American Tower site, Highland, NY
On a related side note, the computer synthesizedvoices normally heard on NOAA stations took several years to evolve. Remember when this began back in the mid 1990’s with “Paul.” Several years later, “Craig” and “Donna” were introduced. Finally, “Tom,” is able to change voice inflections for emphasis. When I was in the Coast Guard, we did high seas synopsis and forecast on HF without aid of computers. At times, especially during typhoon season, it got a little busy in the weather broadcast position. There are advantages and disadvantages to both methods. Personally, I’d rather hear a human voice, especially in a crisis.
As broadcasters, we don’t really hear that much about ceramic power vacuum tubes these days, as more and more broadcast transmitters migrate to solid-state devices. Once upon a time, however, power tubes were the engine that drove the entire operation. Tubes had to be budgeted for, stocked, rotated, and replaced on a regular schedule. Some of those dern things were expensive too.
Take the 4CX35,000A which was used in the Harris MW50 transmitters. The transmitter used two of these tubes, one in the RF section and one in the modulator. As I recall, new tubes cost somewhere north of $8,000.00 each from EIMAC. Plus, in the A models, there were two 4CX1500A driver tubes. All of which could add up to an expensive maintenance cost every two years or so.
The next best option was to buy rebuilt tubes. Rebuilt tubes were about half the cost of brand-new ones. Some people complain that rebuilds don’t last as long, or only last half as long as the new tubes. I never found that to be the case. I often found other factors that affected tube life far greater, such as filament voltage management, cooling, and by extension, cleanliness.

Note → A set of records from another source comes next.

(** A transaction that is counted. *)
Lemma counted_record e (scanned : list json) (entries : list (string * json))
    (name : string) results results' voter_votes :
  counted e scanned results voter_votes ->
  is_vote_in e (JDict entries) = true ->
  tx_get entries "candidate" = JStr name ->
  name ∈ candidates e ->
  has_voted (tx_get entries "voter_id") voter_votes = Done false ->
  add_vote name results = Done results' ->
  counted e (scanned ++ [JDict entries]) results'
    (voter_votes ++ [(tx_get entries "voter_id", JStr name)]).
Proof.
  intros (Hkeys & Hcount & Hdiff & Hsound & Hcomplete) Hvote Hcand Hlisted
         Hnew Hadd.
  unfold has_voted in Hnew.
  destruct (hashable (tx_get entries "voter_id")) eqn:Hh; [|discriminate].
  injection Hnew as Hnew.
  destruct (add_vote_key _ _ _ Hadd) as [n Hn].
  destruct (add_vote_spec _ _ _ Hn) as (r & Hr & Hsame & Hother).
  rewrite Hadd in Hr. injection Hr as <-.
  split; [|split; [|split; [|split]]].
  - intros k. rewrite Hkeys.
    destruct (String.eqb_spec k name) as [->|Hk].
    + rewrite Hn, Hsame. split; intros _; now eexists.
    + now rewrite (Hother k Hk).
  - intros k m. rewrite entries_for_snoc. simpl.
    destruct (String.eqb_spec name k) as [<-|Hk].
    + rewrite Hsame. intros [= <-]. rewrite (Hcount _ _ Hn). lia.
    + rewrite (Hother k) by congruence. intros Hm.
      rewrite (Hcount _ _ Hm). lia.
  - intros i j a b Hij Ha Hb.
    apply lookup_snoc_Some in Hb as [[Hj Hb]|[Hj <-]].
    + apply lookup_snoc_Some in Ha as [[Hi Ha]|[Hi _]]; [|lia].
      now apply (Hdiff i j).
    + apply lookup_snoc_Some in Ha as [[Hi Ha]|[Hi _]]; [|lia].
      simpl. destruct (py_eqb (fst a) (tx_get entries "voter_id")) eqn:E;
        [|reflexivity].
      assert (Hex : existsb (fun kv => py_eqb (fst kv) (tx_get entries "voter_id"))
                      voter_votes = true).
      { apply existsb_exists. exists a. split; [|exact E].
        apply list_elem_of_In, list_elem_of_lookup. now exists i. }
      congruence.
  - intros id candidate Hin.
    apply elem_of_app in Hin as [Hin|Hin].
    + destruct (Hsound id candidate Hin) as (es & Hs & Hrest).
      exists es. split; [|exact Hrest]. apply elem_of_app. now left.
    + apply list_elem_of_singleton in Hin. injection Hin as -> ->.
      exists entries. split; [apply elem_of_app; right; apply list_elem_of_here|].
      split; [|split; [reflexivity | now rewrite Hcand]].
      split; [exact Hvote|]. now exists name.
  - intros es Hin Hvalid.
    apply elem_of_app in Hin as [Hin|Hin].
    + destruct (Hcomplete es Hin Hvalid) as (kv & Hkv & Heq).
      exists kv. split; [|exact Heq]. apply elem_of_app. now left.
    + apply list_elem_of_singleton in Hin. injection Hin as ->.
      eexists. split; [apply elem_of_app; right; apply list_elem_of_here|].
      simpl. now apply py_eqb_key_refl.
Qed.

Lemma listed_candidate e (candidate : json) :
  existsb (fun name => py_eqb (JStr name) candidate) (candidates e) = true
  <-> exists name, candidate = JStr name /\ name ∈ candidates e.
Proof.
  rewrite existsb_exists. split.
  - intros (name & Hin & Heq).
    destruct candidate as [|a|n|t| |]; simpl in Heq; try discriminate.
    apply String.eqb_eq in Heq as <-. exists name.
    split; [reflexivity | now apply list_elem_of_In].
  - intros (name & -> & Hin). exists name.
    split; [now apply list_elem_of_In | apply String.eqb_refl].
Qed.

Lemma count_votes_counted e (txs scanned : list json) results voter_votes
    results' voter_votes' :
  counted e scanned results voter_votes ->
  count_votes e txs results voter_votes = Done (results', voter_votes') ->
  counted e (scanned ++ txs) results' voter_votes'.
Proof.
  revert scanned results voter_votes.
  induction txs as [|tx txs IH]; intros scanned results voter_votes Hinv.
  - simpl. intros [= <- <-]. now rewrite app_nil_r.
  - replace (scanned ++ tx :: txs)%list with ((scanned ++ [tx]) ++ txs)%list
      by now rewrite <- app_assoc.
    simpl.
    destruct tx as [|a|n|t|items|entries];
      try (apply IH, counted_skip; [exact Hinv | discriminate]).
    destruct (is_vote_in e (JDict entries)) eqn:Hvote.
    2:{ apply IH, counted_skip; [exact Hinv|].
        intros es [= <-] [Hv _]. congruence. }
    destruct (has_voted (tx_get entries "voter_id") voter_votes)
      as [[|]|err] eqn:Hdouble; simpl; [| |discriminate].
    + destruct (first_eight _) as [shown|err]; simpl; [|discriminate].
      apply IH, counted_skip; [exact Hinv|].
      intros es [= <-] _. unfold has_voted in Hdouble.
      destruct (hashable _); [|discriminate]. injection Hdouble as Hdouble.
      apply existsb_exists in Hdouble as (kv & Hin & Heq).
      exists kv. split; [now apply list_elem_of_In | exact Heq].
    + destruct (existsb _ (candidates e)) eqn:Hlisted.
      * apply listed_candidate in Hlisted as (name & Hc & Hin).
        rewrite Hc.
        destruct (add_vote name results) as [r|err] eqn:Hadd; simpl;
          [|discriminate].
        apply IH. eapply counted_record; eassumption.
      * apply IH, counted_skip; [exact Hinv|].
        intros es [= <-] [_ Hname].
        apply listed_candidate in Hname.
        discriminate (eq_trans (eq_sym Hname) Hlisted).
Qed.


Lemma tally_state_counted e c (scanned : list json) results voter_votes
    results' voter_votes' :
  counted e scanned results voter_votes ->
  tally_state e c results voter_votes = Done (results', voter_votes') ->
  exists all_txs : list json,
    (forall tx, tx ∈ all_txs
                <-> exists b txs, b ∈ c /\ block_txs b = Done txs /\ tx ∈ txs)
    /\ counted e (scanned ++ all_txs) results' voter_votes'.
Proof.
  revert scanned results voter_votes.
  induction c as [|b c IH]; intros scanned results voter_votes Hinv; simpl.
  - intros [= <- <-]. exists []. rewrite app_nil_r. split; [|exact Hinv].
    intros tx. split; [intros Hin; now apply elem_of_nil in Hin|].
    intros (b & txs & Hb & _). now apply elem_of_nil in Hb.
  - destruct (block_txs b) as [txs|err] eqn:Eb; simpl; [|discriminate].
    destruct (count_votes e txs results voter_votes) as [[r vv]|err] eqn:Ec;
      simpl; [|discriminate].
    intros Hrest.
    destruct (IH _ _ _ (count_votes_counted _ _ _ _ _ _ _ Hinv Ec) Hrest)
      as (rest_txs & Hall & Hfinal).
    exists (txs ++ rest_txs)%list. rewrite app_assoc. split; [|exact Hfinal].
    intros tx. rewrite elem_of_app, Hall. split.
    + intros [Hin|(b' & txs' & Hb' & Htxs' & Hin)].
      * exists b, txs. split; [apply list_elem_of_here | now split].
      * exists b', txs'. split; [now apply list_elem_of_further | now split].
    + intros (b' & txs' & Hb' & Htxs' & Hin).
      apply elem_of_cons in Hb' as [->|Hb'].
      * left. rewrite Eb in Htxs'. now injection Htxs' as ->.
      * right. now exists b', txs'.
Qed.

Lemma get_results_state e s results :
  get_results e s = Done results ->
  exists voter_votes (all_txs : list json),
    tally_state e (chain s) (no_votes (candidates e)) []
    = Done (results, voter_votes)
    /\ (forall tx, tx ∈ all_txs
                   <-> exists b txs,
                         b ∈ chain s /\ block_txs b = Done txs /\ tx ∈ txs)
    /\ counted e all_txs results voter_votes.
Proof.
  unfold get_results. rewrite tally_as_state.
  destruct (tally_state e (chain s) _ []) as [[r vv]|err] eqn:E; simpl;
    [|discriminate].
  intros [= ->].
  destruct (tally_state_counted e _ [] _ _ _ _ (counted_start e) E)
    as (all_txs & Hall & Hfinal).
  now exists vv, all_txs.
Qed.

Lemma count_votes_one e (entries : list (string * json)) (id : json)
    (name : string) results results' voter_votes :
  is_vote_in e (JDict entries) = true ->
  tx_get entries "voter_id" = id ->
  has_voted id voter_votes = Done false ->
  tx_get entries "candidate" = JStr name ->
  name ∈ candidates e ->
  add_vote name results = Done results' ->
  count_votes e [JDict entries] results voter_votes
  = Done (results', (voter_votes ++ [(id, JStr name)])%list).
Proof.
  intros Hvote Hid Hnew Hc Hlisted Hadd.
  cbn [count_votes]. rewrite Hvote, Hid, Hc, Hnew. cbn [attempt_bind].
  replace (existsb _ (candidates e)) with true.
  - now rewrite Hadd.
  - symmetry. apply listed_candidate. now exists name.
Qed.

(** X22. An accepted vote is counted, and counted once: when the queue was
    empty and [get_results] returned before the vote, it returns after it,
    with the count of the chosen candidate one higher and the other
    counts as they were. *)
Theorem accepted_vote_is_counted (fuel : nat)
    (vote_time data_time block_time : Timestamp) e voter (candidate : string)
    s s' (message : vote_message) results :
  on_block_mined (miner e) = None ->
  pending_data s = [] ->
  Election_cast_vote digest payload_of_time sha256_hex dumps fuel
    vote_time data_time block_time e voter candidate s
  = Done (Return (true, message), s') ->
  get_results e s = Done results ->
  exists (n : Z) results',
    votes_for candidate results = Some n
    /\ get_results e s' = Done results'
    /\ votes_for candidate results' = Some (n + 1)
    /\ forall other, other <> candidate ->
         votes_for other results' = votes_for other results.
Proof.
  intros Hcb Hq Hcast Hres.
  destruct (Election_cast_vote_accepted fuel vote_time data_time block_time
              e voter candidate s s' message Hcb Hcast)
    as (Hlisted & Hnot & block & -> & Htxs).
  rewrite Hq in Htxs. simpl in Htxs.
  destruct (get_results_state e s results Hres)
    as (voter_votes & all_txs & Hstate & Hall & Hinv).
  destruct Hinv as (Hkeys & _ & _ & Hsound & _).
  destruct (proj1 (Hkeys candidate) Hlisted) as [n Hn].
  destruct (add_vote_spec _ _ _ Hn) as (results' & Hadd & Hsame & Hother).
  exists n, results'. split; [exact Hn|]. split; [|split; assumption].
  unfold get_results. rewrite tally_as_state. simpl chain.
  rewrite tally_state_app, Hstate.
  cbn [attempt_bind fst snd tally_state]. rewrite Htxs. cbn [attempt_bind].
  assert (Hnew : has_voted (JStr (voter_id voter)) voter_votes = Done false).
  { unfold has_voted. simpl. f_equal.
    destruct (existsb _ voter_votes) eqn:Ex; [|reflexivity].
    apply existsb_exists in Ex as ([id chosen] & Hin & Heq). simpl in Heq.
    apply list_elem_of_In in Hin.
    destruct (Hsound id chosen Hin) as (entries & Hscanned & [Hvote _] & -> & _).
    apply Hall in Hscanned as (b & txs & Hb & Hbtxs & Htx).
    pose proof (has_voted_in_none e _ _ Hnot b txs _ Hb Hbtxs Htx) as Hno.
    unfold is_vote_of in Hno. rewrite Hvote in Hno. simpl in Hno. congruence. }
  unfold Voter_cast_vote. cbv zeta.
  rewrite (count_votes_one e _ (JStr (voter_id voter)) candidate results results'
             voter_votes); [reflexivity | | reflexivity | exact Hnew | reflexivity
                           | exact Hlisted | exact Hadd].
  unfold is_vote_in, tx_get. simpl. now rewrite String.eqb_refl.
Qed.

I can say I never had a warranty issue with ECONCO tubes. I cannot say that about EIMAC, as during the late 90s and early ’00s (or whatever you call that decade), I had several brand new 4CX3500 tubes that were bad right out of the box. These days, ECONCO and EIMAC are both owned by CPI.
I spoke with John Canevari from ECONCO who had a lot of information. For example, as the tube ages, the filament gets more flexible, not less. Most ceramic power tubes use a carbonized tungsten filament containing some small amount of thorium. As the tube ages, the filament can no longer boil off enough electrons and the emission begins to drop off. That is the normal end of life for a power tube. Occasionally, some catastrophic failure will occur.

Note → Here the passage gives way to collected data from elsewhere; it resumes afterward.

Lemma split_subset sep text p c : p ∈ Py.split sep text → c ∈ p → c ∈ text.
Proof.
  intros Hp Hc. rewrite <- (split_join sep text).
  revert Hp. generalize (Py.split sep text). intros parts.
  induction parts as [|q [|q' parts] IH]; intros Hp.
  - by apply elem_of_nil in Hp.
  - apply list_elem_of_singleton in Hp as ->. done.
  - cbn [Py.join]. apply elem_of_cons in Hp as [->|Hp].
    + apply elem_of_app. by left.
    + apply elem_of_app. right. apply elem_of_app. right. by apply IH.
Qed.

(** A list of strings, none of them the marker ["|"]. *)
Lemma gen_leaves depth sep esep comps :
  item_separator depth = Some [sep] → end_separator depth = Some esep →
  Forall (λ c, c ≠ ["|"]) comps →
  _gen_hl7 segs (Node (Leaf <$> comps)) depth true =
  Some (Py.join [sep] comps ++ esep).
Proof.
  intros Hsep Hend Hcomps. rewrite gen_hl7_Node.
  rewrite (loop_contributions _ _ _ ((λ c, c ++ [sep]) <$> comps)).
  - unfold gen_hl7_return. rewrite Hend. cbn.
    by rewrite <- (removelast_terminated sep comps).
  - induction Hcomps as [|c comps Hc _ IH]; constructor; [|done].
    cbn. unfold gen_hl7_text. rewrite decide_False by done.
    by rewrite Hsep.
Qed.

Lemma no_bar_not_marker (text : str) : "|" ∉ text → text ≠ ["|"].
Proof. intros H ->. apply H. by left. Qed.

Lemma split_not_marker sep text :
  "|" ∉ text → Forall (λ c, c ≠ ["|"]) (Py.split sep text).
Proof.
  intros H. apply Forall_forall. intros p Hp. apply no_bar_not_marker.
  intros Hc. apply H. by eapply split_subset.
Qed.

(** The text of a field that has repetitions. *)
Lemma gen_repetitions field :
  "|" ∉ field →
  _gen_hl7 segs
    (Node ((λ repetition, Node (Leaf <$> Py.split "^" repetition))
             <$> Py.split "~" field)) 2 true = Some (field ++ ["|"]).
Proof.
  intros Hbar. rewrite gen_hl7_Node.
  rewrite (loop_contributions _ _ _ ((λ r, r ++ ["~"]) <$> Py.split "~" field)).
  - unfold gen_hl7_return. cbn.
    change (concat _) with (terminated ["~"] (Py.split "~" field)).
    by rewrite removelast_terminated, split_join.
  - assert (Forall (λ r, "|" ∉ r) (Py.split "~" field)) as Hreps.
    { apply Forall_forall. intros r Hr Hc. apply Hbar.
      by eapply split_subset. }
    induction Hreps as [|r reps Hr _ IH]; constructor; [|done].
    cbn [contribution].
    rewrite (gen_leaves 3 "^" ["~"]); [|done|done|by apply split_not_marker].
    by rewrite split_join.
Qed.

There are many steps in the rebuilding process:
Dud is received from the field, the serial number is recorded and the tube is tested in.
The tube is prepped by sand-blasting the sealing rings
It is opened
The filament is replaced. In 60-70% of the cases, the grid is replaced. In those tubes that have a screen assembly, 20-60% of those will be replaced.
The Interior of the tube is cleaned
The tube is resealed and tested for leaks with a gas spectrometer
The tube is placed on the vacuum machine. Tubes are evacuated hot, smaller tubes take 12 to 24 hours, and very large tubes can take up to one week.
The tube is nipped off of the vacuum while still hot. When the tube is fully cooled the vacuum scale is normally around 10-12
The exterior of the tube is cleaned and replated. Silver for tubes that are socketed and Nickel for tubes that have leads.
The tube is retested to the manufacturer’s original specification or greater.
After that, the tube is sent back to its owner or returned to stock. John mentioned that they are very proud of their vacuum tube processing machines, so I asked if he could send along a picture. They certainly look impressive to me, too:
Vacuum tube processing machine, photo courtesy of ECONCO
Not exactly sure which tube type these are, but they sure look like 4CX15,000:
Vacuum pump working on rebuilt ceramic power tubes, photo courtesy ECONCO
Econco has been in business since 1968 and rebuilds about 600-1,000 tubes per month. In the past, broadcasters used most of the larger tube types. However, with the majority of broadcast transmitters shifting to solid state, other markets have opened up such as industrial heating, military, research and medical equipment.